Утром прибежал адъютант, поручик Безносиков, и сказал, что губернатор требует Невельского немедленно к себе. По тому, как испуганно смотрел на него Безносиков, ясно было, что произошло что-то неприятное.
Тут же адъютант сказал, что пришла почта.
В кабинете губернатора накаленная печь стучала вьюшкой, а форточка была открыта настежь, и белая пелена мороза врывалась в нее, расстилаясь по стене, тая внизу, у пола. Еще рано. Окна на восток замерзли. Адъютант закрыл форточку. Из другой двери вошел Муравьев. Вид у него встревоженный. Адъютант сразу вышел.
— Геннадий Иванович, только что прибыл курьер из Петербурга. Он доставил императорский указ. Прежде всего — не волнуйтесь. Есть приятная для вас весть. Поздравляю вас с производством в чин капитана второго ранга.
Пока Муравьев это говорил, у Невельского на душе похолодело, но сразу же отлегло.
Муравьев быстро и проницательно взглянул ему в глаза. Взгляд был недобрый.
— Но вы едете не в Аян, а в Петербург. Вас требуют туда немедленно для личных объяснений, со всеми черновыми картами и журналами.
Ток пробежал по нервам капитана. Он в мгновение превратился как бы в сгусток энергии, готовый к борьбе. Муравьев покусал ус. Глаза его сверкали.
— Карты получены и рассмотрены там. Вам не верят и мне тоже. Гиляцкий комитет, созданный по высочайшему повелению, рассмотрел наши рапорты и находит все ваши открытия сомнительными. Мужайтесь, Геннадий Иванович, вы не один.
«Я не смею сделать предложение, — вдруг подумал Невельской. — Милая Екатерина Ивановна, увижу ль я ее еще когда-нибудь?»
— Наш план занятия устьев под ударом, — продолжал Муравьев. Губернатор сам прочел все вслух. Царь повелевал: Охотский порт перевести в Петропавловск, которому быть главным русским портом на Востоке. Камчатка преобразовывалась в отдельную область, губернатором назначался Завойко, казна принимала на себя все расходы, затраченные Компанией на устройство Аяна и аянской дороги. Из Кронштадта в Восточный океан высочайше повелевалось направить крейсера для прекращения насилий, производимых иностранными китобоями. Экспедицию Ахтэ велено не посылать для определения границ, а направить на исследования в Уддский край.

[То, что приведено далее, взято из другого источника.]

(** [paddle_webhook], from the parsed payload to the test [if not plan]. *)
Definition webhook_event (payload : PyVal) : Exc Event :=
  event <- (x <- py_get payload (u "event") ;; Ok (py_or x payload)) ;;
  event_type <-
    or_else (py_get event (u "type"))
      (or_else (py_get event (u "name")) (Ok (PStr (u "unknown")))) ;;
  data <-
    or_else (py_get event (u "data"))
      (or_else (py_get event (u "object")) (Ok payload)) ;;
  skip <- not_interesting event_type ;;
  if (skip : bool) then
    Ok (Ignore (JsonResponse
                  [(u "ok", PBool true); (u "ignored", event_type)] 200))
  else
    ident <- _get_identity_and_plan data ;;
    let '(uid, email, plan) := ident in
    let plan := if negb (truthy plan) then _infer_plan_from_names data
                else plan in
    credits <- _detect_credits plan data ;;
    if negb (truthy plan) then
      Ok (Ignore (JsonResponse
                    [(u "ok", PBool true); (u "ignored", PStr (u "unknown_plan"))]
                    200))
    else Ok (Apply uid email plan credits).

(** [paddle_webhook], from [updated = False] to the end. *)
Definition webhook_update (uid email plan : PyVal) (credits : Z) : SM Response :=
  updated <<-
    (if truthy uid then
       run_call (fun st => call_fs_set_user st [uid; plan; PInt credits] None
                             (Some true) None)
     else sret false) ;;
  updated <<-
    (if negb updated && truthy email then
       run_call (fun st => call_fs_set_user st [email; plan; PInt credits] None
                             (Some false) None)
     else sret updated) ;;
  if negb updated then
    sret (JsonResponse [(u "ok", PBool true); (u "no_user", PBool true)] 200)
  else sret (JsonResponse [(u "ok", PBool true)] 200).

(** [paddle_webhook(request)]. *)
Definition paddle_webhook : View := fun request =>
  if negb (str_eqb (method request) POST) then lift (bad_request (u "POST only"))
  else
    match (text <- decode_body request ;;
           json_loads (match text with [] => u "{}" | _ => text end)) with
    | Raise JSONDecodeError => lift (bad_request (u "Invalid JSON"))
    | Raise e => sraise e
    | Ok payload =>
        ev <<- lift (webhook_event payload) ;;
        match ev with
        | Ignore response => sret response
        | Apply uid email plan credits => webhook_update uid email plan credits
        end
    end.

(** [confirm_plan(request)]. *)
Definition confirm_plan : View := fun request =>
  if negb (str_eqb (method request) POST) then lift (bad_request (u "POST only"))
  else
    match (text <- decode_body request ;; json_loads text) with
    | Raise _ => lift (bad_request (u "Invalid JSON"))
    | Ok body =>
        uid <<- lift (py_get body (u "uid")) ;;
        plan <<- lift (py_get body (u "plan")) ;;
        if negb (truthy uid)
           || negb (py_eq_str plan (u "Pro") || py_eq_str plan (u "Premium")
                    || py_eq_str plan (u "Basic"))
        then lift (bad_request (u "Bad uid/plan"))
        else
          let credits :=
            if py_eq_str plan (u "Pro") then 200
            else if py_eq_str plan (u "Premium") then 1000 else 50 in
          updated <<-
            (run_call (fun st => call_fs_set_user st [uid; plan; PInt credits] None
                       (Some true) None)) ;;
          sret (JsonResponse [(u "ok", PBool updated)] 200)
    end.

(** The request fields: [body.get(k)], or the empty text, stripped. *)
Definition stripped_field (body : PyVal) (k : str) : Exc str :=
  x <- py_get body k ;; py_strip (py_or x (PStr [])).

Definition json_error (code : str) (status : Z) : Response :=
  JsonResponse [(u "ok", PBool false); (u "error", PStr code)] status.

(** [finalize_checkout(request)]. *)
Definition finalize_checkout : View := require_POST (fun request =>
  match (text <- decode_body request ;; json_loads text) with
  | Raise _ => sret (json_error (u "invalid_json") 400)
  | Ok body =>
      uid <<- lift (stripped_field body (u "uid")) ;;
      email <<- lift (stripped_field body (u "email")) ;;
      plan <<- lift (s <- stripped_field body (u "plan") ;; Ok (title s)) ;;
      ptxn <<- lift (stripped_field body (u "transaction_id")) ;;
      if negb (str_in plan (map fst PLAN_CREDITS)) then
        sret (json_error (u "invalid_plan") 400)
      else
        let ident := match uid with [] => email | _ => uid end in
        match ident with
        | [] => sret (json_error (u "uid_or_email_required") 400)
        | _ =>
            ok <<-
              (run_call (fun st => call_fs_set_user st [PStr ident; PStr plan]
                         (Some (Some (assoc_get PLAN_CREDITS plan 0)))
                         (Some (match uid with [] => false | _ => true end))
                         (Some (match ptxn with [] => None | _ => Some ptxn end)))) ;;
            sret (JsonResponse [(u "ok", PBool ok)] 200)
        end
  end).

(** [select_basic(request)]. *)
Definition select_basic : View := require_POST (fun request =>
  match (text <- decode_body request ;; json_loads text) with
  | Raise _ => sret (json_error (u "invalid_json") 400)
  | Ok body =>
      uid <<- lift (stripped_field body (u "uid")) ;;
      email <<- lift (stripped_field body (u "email")) ;;
      let ident := match uid with [] => email | _ => uid end in
      match ident with
      | [] => sret (json_error (u "uid_or_email_required") 400)
      | _ =>
          ok <<-
            (run_call (fun st => call_fs_set_user st [PStr ident; PStr (u "Basic")]
                       (Some None)
                       (Some (match uid with [] => false | _ => true end))
                       (Some None))) ;;
          sret (JsonResponse [(u "ok", PBool ok)] 200)
      end
  end).

(* --------------------------------------------------------------------- *)
(** ** Auto top-up *)

(** [int(v)]. *)
Definition py_int (v : PyVal) : Exc Z :=
  match v with
  | PInt z => Ok z
  | PBool b => Ok (if b then 1 else 0)
  | PFloat bits => int_of_float bits
  | PStr s => int_of_str lib s
  | _ => Raise TypeError
  end.

Definition day_us : Z := 24 * 3600 * 1000000.

(** The refill decision of [refresh_credits] on a stored timestamp, inside
    its [try]: [Ok true] when a day or more has passed.  A stored value that
    is not text has no [replace] taking two strings; subtracting a reading
    that carries an offset from the naive [now] raises. *)
Definition day_elapsed (now : Z) (depleted_at : PyVal) : Exc bool :=
  match depleted_at with
  | PStr s =>
      last <- load_global "datetime" (fromisoformat lib (remove_char 90 s)) ;;
      let '(last_us, aware) := last in
      if (aware : bool) then Raise TypeError
      else load_global "timedelta" (Ok (day_us <=? now - last_us))
  | PDatetime _ => Raise TypeError
  | _ => Raise AttributeError
  end.

(** [refresh_credits], from the document read to [if updates]: the staged
    [updates]. *)
Definition refresh_updates (now : Z) (doc : Doc) : Exc Dict :=
  plan <- py_title (py_or (dict_get doc (u "subscriptionPlan")) (PStr [])) ;;
  credits <- py_int (py_or (dict_get doc (u "credits")) (PInt 0)) ;;
  let updates : Dict := [] in
  let updates :=
    if str_in plan PAID_PLANS
       && negb (truthy (dict_get doc (u "subscriptionSelected")))
    then dict_set updates (u "subscriptionSelected") (PBool true)
    else updates in
  if str_in plan PAID_PLANS && (credits <=? 0) then
    let depleted_at := dict_get doc (u "creditDepletedAt") in
    load_global "datetime"
      (if negb (truthy depleted_at) then
         Ok (dict_set updates (u "creditDepletedAt")
               (PStr (isoformat lib now ++ u "Z")))
       else
         let refill :=
           dict_set
             (dict_set updates (u "credits")
                (PInt (assoc_get PLAN_CREDITS plan 0)))
             (u "creditDepletedAt") PNone in
         match day_elapsed now depleted_at with
         | Ok true => Ok refill
         | Ok false => Ok updates
         | Raise _ => Ok refill
         end)
  else Ok updates.

Definition updated_response (updated : bool) : Response :=
  JsonResponse [(u "ok", PBool true); (u "updated", PBool updated)] 200.

(** [refresh_credits], from [if fs_db is None] on, for the stripped [uid]
    and [email]. *)
Definition refresh_user (now : Z) (uid email : str) : SM Response :=
  fun fs_db =>
    match fs_db with
    | None => (Ok (json_error (u "fs_unavailable") 500), fs_db)
    | Some db =>
        match (match uid with
               | [] => query_email db email
               | _ => Some uid
               end) with
        | None =>
            (Ok (JsonResponse
                   [(u "ok", PBool false); (u "updated", PBool false)] 200),
             fs_db)
        | Some ref =>
            match refresh_updates now (doc_of db ref) with
            | Raise e => (Raise e, fs_db)
            | Ok [] => (Ok (updated_response false), fs_db)
            | Ok updates =>
                (Ok (updated_response true),
                 Some (store_set_merge db ref updates))
            end
        end
    end.

(** [refresh_credits(request)], with [now] the reading of the clock. *)
Definition refresh_credits (now : Z) : View := require_POST (fun request =>
  match (text <- decode_body request ;; json_loads text) with
  | Raise _ => sret (json_error (u "invalid_json") 400)
  | Ok body =>
      uid <<- lift (stripped_field body (u "uid")) ;;
      email <<- lift (stripped_field body (u "email")) ;;
      match uid, email with
      | [], [] => sret (json_error (u "uid_or_email_required") 400)
      | _, _ => refresh_user now uid email
      end
  end).

End Views.

(** A library none of whose functions succeeds. *)
Definition no_library : Library :=
  {| b64decode_utf8 := fun _ => Raise ValueError;
     int_of_str := fun _ => Raise ValueError;
     isoformat := fun _ => [];
     fromisoformat := fun _ => Raise ValueError;
     unicode_alnum := fun _ => false;
     str_of := fun _ => [];
     exn_message := fun _ => [] |}.

(* ===================================================================== *)
(** * Patterns of [re] *)
(* ===================================================================== *)

(** The patterns the module uses, as syntax trees.  [Chr p] is one
    character satisfying [p]; [Star g a] is [a*] (greedy when [g]) or [a*?];
    [Group a] is the first capturing group; [Bol m] and [Eol m] are [^] and
    [$], with [m] the MULTILINE flag; [EndZ] is [\Z]; [WordB] is [\b]. *)
Inductive re : Type :=
| Eps
| Chr (p : N -> bool)
| Seq (a b : re)
| Alt (a b : re)
| Star (greedy : bool) (a : re)
| Group (a : re)
| Bol (multiline : bool)
| Eol (multiline : bool)
| EndZ
| WordB.

Definition Plus (g : bool) (a : re) : re := Seq a (Star g a).
Definition Opt (a : re) : re := Alt a Eps.

Fixpoint seqs (l : list re) : re :=
  match l with
  | [] => Eps
  | [a] => a
  | a :: r => Seq a (seqs r)
  end.

Fixpoint alts (l : list re) : re :=
  match l with
  | [] => Chr (fun _ => false)
  | [a] => a
  | a :: r => Alt a (alts r)
  end.

Definition one_of (set : str) : re := Chr (fun c => existsb (N.eqb c) set).
Definition ws : re := Chr is_space.
Definition dot : re := Chr (fun c => negb (c =? 10)%N).
Definition any : re := Chr (fun _ => true).

(** A literal, and a literal under IGNORECASE: besides the two cases of a
    letter, [i] matches U+0130 and U+0131, [k] matches U+212A and [s]
    matches U+017F. *)
Definition lit (s : str) : re := seqs (map (fun a => Chr (N.eqb a)) s).

Definition ci_eq (a x : N) : bool :=
  ((to_lower x =? to_lower a)
   || ((to_lower a =? 105) && ((x =? 304) || (x =? 305)))
   || ((to_lower a =? 107) && (x =? 8490))
   || ((to_lower a =? 115) && (x =? 383)))%N.

Definition lit_ci (s : str) : re := seqs (map (fun a => Chr (ci_eq a)) s).

Section Matching.

Variable lib : Library.

(** The class [\w]. *)
Definition is_word (c : N) : bool :=
  if (c <? 128)%N then is_digit c || is_upper c || is_lower c || (c =? 95)%N
  else unicode_alnum lib c.

Definition word_at (s : str) (i : nat) : bool :=
  match nth_error s i with Some c => is_word c | None => false end.

Definition at_bol (m : bool) (s : str) (i : nat) : bool :=
  match i with
  | O => true
  | S i' => m && match nth_error s i' with Some 10%N => true | _ => false end
  end.

Definition at_eol (m : bool) (s : str) (i : nat) : bool :=
  (i =? List.length s)%nat
  || match nth_error s i with
     | Some 10%N => m || (S i =? List.length s)%nat
     | _ => false
     end.

Definition at_wordb (s : str) (i : nat) : bool :=
  negb (Bool.eqb (match i with O => false | S i' => word_at s i' end)
                 (word_at s i)).

(** The span of the first group, when it took part in the match. *)
Definition capt := option (nat * nat).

— Это победа, дорогой мой Геннадий Иванович! — значительно заметил Муравьев, оставляя чтение. — Государь согласился, что граница не может идти по хребту!
Офицеры «Байкала» награждались чинами за кругосветный переход, а за опись устьев Амура — чинами и крестами. В этом втором списке награжденных были все, кроме самого капитана.
«Меня лишили чина и ордена», — только сейчас сообразил Невельской. Отлично понимая все, что читает и говорит Муравьев, он в то же время думал о другом: что он теперь не смеет говорить о своем чувстве, раз ему грозит такая опасность.
Невельской, склонив голову и неприязненно щурясь, смотрел на бумаги, и казалось, что видит сквозь них что-то совсем другое.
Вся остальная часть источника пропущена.